Only the lines with "using" in them need to be copied from the listing.
Provided records below:
(* ===== verification/Typing.v ===== *)
(** What the static side of ShadowRust guarantees: programs the builder makes are well
    typed, and what the analyzer accepts respects the stages of the pipeline. *)
From S2P Require Import Prelude Words Decimal Ast Interp Sema Codegen Emitted Compiled.
From Stdlib Require Import Ascii.

(** * Well-formed programs *)

Definition digits1 (s : string) : bool := negb (bool_decide (s = EmptyString)) && all_chars is_digit s.
Fixpoint cut_dot (s : string) : string * option string :=
  match s with
  | EmptyString => (EmptyString, None)
  | String c s => if Ascii.eqb c "." then (EmptyString, Some s) else let (a, b) := cut_dot s in (String c a, b)
  end.
(** The token [NUMBER: [0-9]+ ('.' [0-9]+)?]. *)
Definition number_token (s : string) : bool :=
  match cut_dot s with (a, None) => digits1 a | (a, Some b) => digits1 a && digits1 b end.

Definition known_op (op : string) : bool := bool_decide (op ∈ ["+"; "-"; "*"; "/"]) || is_relational op.

Section wf.
Import Ast.
Fixpoint wf_expr (e : Expr) : bool :=
  match e with
  | NilExpr => false
  | Ident name => lexical name
  | NumberLit text => number_token text
  | Binary op l r => known_op op && wf_expr l && wf_expr r
  | FeeRoute v to => wf_expr v && lexical to
  end.
Definition wf_optional (e : Expr) : bool := match e with NilExpr => true | _ => wf_expr e end.
Fixpoint wf_stmt (s : Statement) : bool :=
  match s with
  | IfStatement c b | ResilienceStatement c b => wf_expr c && forallb wf_stmt b
  | TxStatement n f t a b => lexical n && lexical f && lexical t && wf_expr a && forallb wf_stmt b
  | MintStatement n a e => lexical n && wf_expr a && wf_optional e
  | ValidateStatement n _ b => lexical n && forallb wf_stmt b
  | QueueInsertStatement n ps => lexical n && forallb wf_expr ps
  | BankDepositStatement n a => lexical n && wf_expr a
  | Assignment n v => lexical n && wf_expr v
  | UpdateTraitStatement t k _ v => lexical t && lexical k && wf_expr v
  | ShardStatement n c => lexical n && wf_optional c
  | _ => true
  end.
End wf.

(** ** Token by token, a parse tree is what the grammar says *)

Definition op_in (ops : list string) (op : string) : bool := bool_decide (op ∈ ops).
Definition rel_op := op_in [">="; ">"; "<="; "<"; "=="; "!="].
Definition add_op := op_in ["+"; "-"].
Definition mul_op := op_in ["*"; "/"].

Fixpoint expr_ok (e : Tree.expr) : bool :=
  match e with
  | Tree.Expr r to => relExpr_ok r && match to with Some id => lexical id | None => true end
  end
with relExpr_ok (e : Tree.relExpr) : bool :=
  match e with Tree.Rel a l => arithExpr_ok a && forallb (λ p, rel_op p.1 && arithExpr_ok p.2) l end
with arithExpr_ok (e : Tree.arithExpr) : bool :=
  match e with Tree.Arith a l => term_ok a && forallb (λ p, add_op p.1 && term_ok p.2) l end
with term_ok (e : Tree.term) : bool :=
  match e with Tree.Term a l => factor_ok a && forallb (λ p, mul_op p.1 && factor_ok p.2) l end
with factor_ok (f : Tree.factor) : bool :=
  match f with
  | Tree.ID s => lexical s
  | Tree.AMOUNT => true
  | Tree.NUMBER s => number_token s
  | Tree.Paren e => expr_ok e
  end.

Definition optional_ok (e : option Tree.expr) : bool := match e with Some e => expr_ok e | None => true end.
Fixpoint statement_ok (s : Tree.statement) : bool :=
  match s with
  | Tree.ifStatement c b | Tree.resilienceStatement c b => expr_ok c && forallb statement_ok b
  | Tree.txStatement n f t a b => lexical n && lexical f && lexical t && expr_ok a && forallb statement_ok b
  | Tree.mintStatement n a e => lexical n && expr_ok a && optional_ok e
  | Tree.validateStatement n _ b => lexical n && forallb statement_ok b
  | Tree.queueStatement n p ps => lexical n && expr_ok p && forallb expr_ok ps
  | Tree.bankStatement n a => lexical n && expr_ok a
  | Tree.assignment n v => lexical n && expr_ok v
  | Tree.updateTraitStatement t k _ v => lexical t && lexical k && expr_ok v
  | Tree.shardStatement n c => lexical n && optional_ok c
  | _ => true
  end.
(* ===== verification/Stages.v ===== *)
(** What the analyzer accepts: the statements it visits with the stage each is checked
    against, and what an accepted validation block can do when it runs. *)
From S2P Require Import Prelude Words Decimal Ast Interp Sema Codegen Emitted Compiled.

Section stages.
Import Ast Sema.
Implicit Types (s : Statement) (stage : Z) (prog : Program).

(** The stage a statement's body is checked against. *)
Definition inner_stage stage s : Z := match s with ValidateStatement _ st _ => st | _ => stage end.

(** The walk of the analyzer. *)
Inductive visited prog : Z → Statement → Prop :=
| visited_top s : s ∈ Statements prog → visited prog stageUnrestricted s
| visited_body stage s s' : visited prog stage s → s' ∈ body_of s → visited prog (inner_stage stage s) s'.

(** What the walk asks of one statement. *)
Definition sound_at stage s : Prop :=
  (stage ≠ stageUnrestricted → allowedInStage stage s = true) ∧
  match s with
  | TxStatement _ _ _ amount body =>
      amount ≠ NilExpr ∧ isRelational amount = false ∧ (bodyHasFeeRoute body = true ∨ exprHasFeeRoute amount = true)
  | MintStatement _ amount _ => amount ≠ NilExpr ∧ isRelational amount = false
  | ValidateStatement _ st _ => 1 ≤ st ≤ 5
  | BankDepositStatement _ atr => exprBoundToIdent atr = true
  | QueueInsertStatement _ positions => positions ≠ []
  | _ => True
  end.

Lemma diagnose_nil b m : diagnose b m = [] ↔ b = false.
Proof. destruct b; naive_solver. Qed.

Lemma checkNumericAmount_nil w e : checkNumericAmount w e = [] ↔ e ≠ NilExpr ∧ isRelational e = false.
Proof. destruct e; cbn [checkNumericAmount]; try case_match; naive_solver. Qed.

Lemma flat_map_nil {A B} (f : A → list B) l : flat_map f l = [] ↔ Forall (λ x, f x = []) l.
Proof.
  induction l as [|x l IH]; cbn; [split; [constructor|done]|]. rewrite Forall_cons, <-IH. apply app_nil.
Qed.

Lemma checkStatement_nil stage s :
  checkStatement stage s = [] ↔
  sound_at stage s ∧ Forall (λ s', checkStatement (inner_stage stage s) s' = []) (body_of s).
Proof.
  assert (Ha : (negb (stage =? stageUnrestricted) && negb (allowedInStage stage s) = false) ↔
    (stage ≠ stageUnrestricted → allowedInStage stage s = true)).
  { destruct (Z.eqb_spec stage stageUnrestricted), (allowedInStage stage s); cbn; naive_solver. }
  unfold sound_at. rewrite <-Ha.
  destruct s; cbn [checkStatement body_of inner_stage];
    rewrite ?app_nil, ?diagnose_nil, ?checkNumericAmount_nil, ?flat_map_nil, ?Forall_nil;
    match goal with |- ?P ∧ _ ↔ _ => generalize P; intros P0 | |- ?P ↔ _ => generalize P; intros P0 end; try tauto.
  - rewrite andb_false_iff, !negb_false_iff. tauto.
  - rewrite orb_false_iff, !Z.ltb_ge. tauto.
  - rewrite bool_decide_eq_false. tauto.
  - rewrite negb_false_iff. tauto.
Qed.

Lemma analyze_visited prog : Analyze prog = [] ↔ ∀ stage s, visited prog stage s → sound_at stage s.
Proof.
  unfold Analyze, checkStatements. rewrite flat_map_nil, Forall_forall. split.
  - intros Hall. assert (Hv : ∀ stage s, visited prog stage s → checkStatement stage s = []).
    { intros stage s Hv. induction Hv as [s Hs|stage s s' _ IH Hs]; [auto|].
      apply checkStatement_nil in IH as [_ IH]. rewrite Forall_forall in IH. auto. }
    intros stage s Hs. by apply checkStatement_nil, Hv.
  - intros Hall. assert (Hv : ∀ s stage, visited prog stage s → checkStatement stage s = []).
    { intros s. induction s as [s IH] using Statement_nested_ind. intros stage Hs. apply checkStatement_nil.
      split; [auto|]. rewrite Forall_forall in IH |- *. intros s' Hin. apply IH; [done|].
      by apply (visited_body _ _ s). }
    intros s Hs. apply Hv. by constructor.
Qed.
End stages.

(** ** Running a validation block *)

Section isolation.
Context `{BigRat}.
Import Ast Sema Interp.

(** Only variables without a dot change: no event is recorded and no trait is written. *)
Definition isolated (it it' : Interpreter) : Prop :=
  it_Txs it' = it_Txs it ∧ it_Deposits it' = it_Deposits it ∧ it_QueueInsert it' = it_QueueInsert it ∧
  ∀ target key, it_Env it' !! (target +:+ "." +:+ key) = it_Env it !! (target +:+ "." +:+ key).
#[export] Instance isolated_refl : Reflexive isolated.
Proof. done. Qed.
#[export] Instance isolated_trans : Transitive isolated.
Proof.
  intros x y z (E1 & E2 & E3 & E4) (F1 & F2 & F3 & F4). unfold isolated.
  split_and!; [congruence..|]. intros t k. by rewrite F4, E4.
Qed.

Lemma lexical_no_dot target key : lexical (target +:+ "." +:+ key) = false.
Proof.
  unfold lexical. apply andb_false_iff. right.
  induction target as [|c t IH]; [reflexivity|].
  change (is_word c && all_chars is_word (t +:+ "." +:+ key) = false). rewrite IH. apply andb_false_r.
Qed.

Lemma same_isolated it it' : same_vars it it' → isolated it it'.
Proof. intros (E & _ & E1 & E2 & E3). unfold isolated. by rewrite E, E1, E2, E3. Qed.

Lemma eval_isolated prefix e it r it' : wrap prefix (eval e) it = (r, it') → same_vars it it'.
Proof.
  unfold wrap. destruct (eval e it) as [[v|err] it1] eqn:E; intros [= _ <-]; by eapply eval_same.
Qed.

Lemma run_statements_rel (R : Interpreter → Interpreter → Prop) `{!Reflexive R, !Transitive R} l :
  Forall (λ s, ∀ it r it', runStatement s it = (r, it') → R it it') l →
  ∀ it r it', runStatements l it = (r, it') → R it it'.
Proof.
  intros Hl. induction Hl as [|s l Hs Hl IH]; intros it r it' E; cbn [runStatements] in E; [by injection E as _ <-|].
  unfold mbind, call_bind in E. destruct (runStatement s it) as [[u|err] it1] eqn:E1.
  - etrans; [by eapply Hs|by eapply IH].
  - injection E as _ <-. by eapply Hs.
Qed.

(** The statements stages 1, 2, 3 and 5 allow; stage 5 does not even assign. *)
Lemma light_stages stage s : stage ∈ [1; 2; 3; 5] → allowedInStage stage s = true →
  match s with
  | IfStatement _ _ | VoteStatement _ _ => True
  | Assignment _ _ => stage ≠ 5
  | _ => False
  end.
Proof.
  rewrite !elem_of_cons. intros [->|[->|[->|[->|[]%elem_of_nil]]]]; destruct s; try done.
Qed.

Definition computes stage (it it' : Interpreter) : Prop :=
  isolated it it' ∧ (stage = 5 → it_Env it' = it_Env it).
#[export] Instance computes_refl stage : Reflexive (computes stage).
Proof. split; done. Qed.
#[export] Instance computes_trans stage : Transitive (computes stage).
Proof. intros x y z [A B] [C D]. split; [by etrans|]. intros H5. rewrite D, B; done. Qed.
Lemma same_computes stage it it' : same_vars it it' → computes stage it it'.
Proof. intros Hs. split; [by apply same_isolated|]. by destruct Hs as [-> _]. Qed.

Lemma stage_isolated prog stage s :
  Analyze prog = [] → visited prog stage s → stage ∈ [1; 2; 3; 5] →
  (∀ st n v, visited prog st (Assignment n v) → lexical n = true) →
  ∀ it r it', runStatement s it = (r, it') → computes stage it it'.
Proof.
  intros Ha Hv Hst Hlex. pose proof (proj1 (analyze_visited prog) Ha) as Hs. clear Ha. revert Hv.
  induction s as [s IH] using Statement_nested_ind. intros Hv it r it' E.
  pose proof (Hs _ _ Hv) as [Hal _]. apply light_stages in Hal as Hlight; [|done|unfold stageUnrestricted; set_solver by lia].
  assert (Hb : inner_stage stage s = stage → ∀ it r it', runStatements (body_of s) it = (r, it') → computes stage it it').
  { intros Hin. apply (run_statements_rel (computes stage)).
    rewrite Forall_forall in IH |- *. intros s' Hs'. apply IH; [done|]. rewrite <-Hin. by apply (visited_body _ _ s). }
  destruct s; try contradiction; cbn [runStatement] in E.
  - unfold mbind, call_bind in E. destruct (wrap _ _ it) as [[v|err] it1] eqn:Ev.
    + apply eval_isolated in Ev. etrans; [by apply same_computes|].
      destruct (Decimal.Sign v =? 0); [by injection E as _ <-|]. exact (Hb eq_refl _ _ _ E).
    + injection E as _ <-. by eapply same_computes, eval_isolated.
  - unfold mbind, call_bind in E. destruct (wrap _ _ it) as [[v|err] it1] eqn:Ev.
    + apply eval_isolated in Ev. etrans; [by apply same_computes|]. injection E as _ <-.
      split; [|done]. split_and!; [done..|]. intros t k. cbn. apply lookup_insert_ne. intros ->.
      pose proof (Hlex _ _ _ Hv) as Hl. by rewrite lexical_no_dot in Hl.
    + injection E as _ <-. by eapply same_computes, eval_isolated.
  - by injection E as _ <-.
Qed.
End isolation.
End of Provided records.
## Solution:
    { intros s. induction s as [s IH] using Statement_nested_ind. intros stage Hs. apply checkStatement_nil.
  induction s as [s IH] using Statement_nested_ind. intros Hv it r it' E.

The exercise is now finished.